Directions =>
The entries shown next need to be written again word for word.

[Dataset records]
+ + + + +

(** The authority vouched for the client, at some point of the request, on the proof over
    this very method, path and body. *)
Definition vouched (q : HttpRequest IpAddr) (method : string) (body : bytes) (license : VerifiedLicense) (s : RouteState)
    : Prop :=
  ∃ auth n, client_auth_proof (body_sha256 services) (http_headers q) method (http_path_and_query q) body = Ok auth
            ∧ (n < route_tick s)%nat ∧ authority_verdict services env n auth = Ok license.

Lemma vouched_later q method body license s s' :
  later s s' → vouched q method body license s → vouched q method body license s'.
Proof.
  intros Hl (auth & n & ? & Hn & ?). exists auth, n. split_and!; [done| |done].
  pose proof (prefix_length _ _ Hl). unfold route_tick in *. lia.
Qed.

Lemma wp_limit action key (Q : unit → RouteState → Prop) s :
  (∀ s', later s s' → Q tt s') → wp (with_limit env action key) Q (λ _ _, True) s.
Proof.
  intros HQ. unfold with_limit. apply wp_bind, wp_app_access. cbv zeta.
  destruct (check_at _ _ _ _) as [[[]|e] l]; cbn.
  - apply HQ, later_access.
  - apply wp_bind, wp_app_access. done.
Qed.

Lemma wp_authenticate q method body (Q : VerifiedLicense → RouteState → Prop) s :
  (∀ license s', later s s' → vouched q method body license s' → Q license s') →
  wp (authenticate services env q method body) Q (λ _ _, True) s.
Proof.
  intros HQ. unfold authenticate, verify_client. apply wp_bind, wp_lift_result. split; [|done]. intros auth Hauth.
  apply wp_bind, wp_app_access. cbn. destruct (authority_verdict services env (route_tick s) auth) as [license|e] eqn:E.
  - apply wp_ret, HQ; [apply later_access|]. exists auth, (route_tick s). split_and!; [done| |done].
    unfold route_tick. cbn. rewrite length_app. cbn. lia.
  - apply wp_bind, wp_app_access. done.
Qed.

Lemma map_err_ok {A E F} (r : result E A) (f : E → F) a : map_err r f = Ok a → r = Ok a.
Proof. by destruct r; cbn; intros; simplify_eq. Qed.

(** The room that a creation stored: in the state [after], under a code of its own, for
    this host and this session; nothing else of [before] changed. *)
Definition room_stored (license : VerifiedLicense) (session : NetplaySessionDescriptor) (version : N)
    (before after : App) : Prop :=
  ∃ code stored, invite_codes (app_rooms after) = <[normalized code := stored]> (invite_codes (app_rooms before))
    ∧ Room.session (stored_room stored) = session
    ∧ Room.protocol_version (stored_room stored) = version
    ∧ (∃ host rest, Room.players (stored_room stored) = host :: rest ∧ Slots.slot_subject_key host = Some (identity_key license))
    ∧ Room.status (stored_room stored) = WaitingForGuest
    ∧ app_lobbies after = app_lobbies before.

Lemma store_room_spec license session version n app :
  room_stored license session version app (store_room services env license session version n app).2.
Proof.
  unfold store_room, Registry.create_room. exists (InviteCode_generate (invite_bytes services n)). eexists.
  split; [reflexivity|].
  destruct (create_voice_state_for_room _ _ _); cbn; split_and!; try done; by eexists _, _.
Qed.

+ + + + +

Reply to the exercise =>
(** The authority vouched for the client, at some point of the request, on the proof over
    this very method, path and body. *)
Definition vouched (q : HttpRequest IpAddr) (method : string) (body : bytes) (license : VerifiedLicense) (s : RouteState)
    : Prop :=
  ∃ auth n, client_auth_proof (body_sha256 services) (http_headers q) method (http_path_and_query q) body = Ok auth
            ∧ (n < route_tick s)%nat ∧ authority_verdict services env n auth = Ok license.

Lemma vouched_later q method body license s s' :
  later s s' → vouched q method body license s → vouched q method body license s'.
Proof.
  intros Hl (auth & n & ? & Hn & ?). exists auth, n. split_and!; [done| |done].
  pose proof (prefix_length _ _ Hl). unfold route_tick in *. lia.
Qed.

Lemma wp_limit action key (Q : unit → RouteState → Prop) s :
  (∀ s', later s s' → Q tt s') → wp (with_limit env action key) Q (λ _ _, True) s.
Proof.
  intros HQ. unfold with_limit. apply wp_bind, wp_app_access. cbv zeta.
  destruct (check_at _ _ _ _) as [[[]|e] l]; cbn.
  - apply HQ, later_access.
  - apply wp_bind, wp_app_access. done.
Qed.

Lemma wp_authenticate q method body (Q : VerifiedLicense → RouteState → Prop) s :
  (∀ license s', later s s' → vouched q method body license s' → Q license s') →
  wp (authenticate services env q method body) Q (λ _ _, True) s.
Proof.
  intros HQ. unfold authenticate, verify_client. apply wp_bind, wp_lift_result. split; [|done]. intros auth Hauth.
  apply wp_bind, wp_app_access. cbn. destruct (authority_verdict services env (route_tick s) auth) as [license|e] eqn:E.
  - apply wp_ret, HQ; [apply later_access|]. exists auth, (route_tick s). split_and!; [done| |done].
    unfold route_tick. cbn. rewrite length_app. cbn. lia.
  - apply wp_bind, wp_app_access. done.
Qed.

Lemma map_err_ok {A E F} (r : result E A) (f : E → F) a : map_err r f = Ok a → r = Ok a.
Proof. by destruct r; cbn; intros; simplify_eq. Qed.

(** The room that a creation stored: in the state [after], under a code of its own, for
    this host and this session; nothing else of [before] changed. *)
Definition room_stored (license : VerifiedLicense) (session : NetplaySessionDescriptor) (version : N)
    (before after : App) : Prop :=
  ∃ code stored, invite_codes (app_rooms after) = <[normalized code := stored]> (invite_codes (app_rooms before))
    ∧ Room.session (stored_room stored) = session
    ∧ Room.protocol_version (stored_room stored) = version
    ∧ (∃ host rest, Room.players (stored_room stored) = host :: rest ∧ Slots.slot_subject_key host = Some (identity_key license))
    ∧ Room.status (stored_room stored) = WaitingForGuest
    ∧ app_lobbies after = app_lobbies before.

Lemma store_room_spec license session version n app :
  room_stored license session version app (store_room services env license session version n app).2.
Proof.
  unfold store_room, Registry.create_room. exists (InviteCode_generate (invite_bytes services n)). eexists.
  split; [reflexivity|].
  destruct (create_voice_state_for_room _ _ _); cbn; split_and!; try done; by eexists _, _.
Qed.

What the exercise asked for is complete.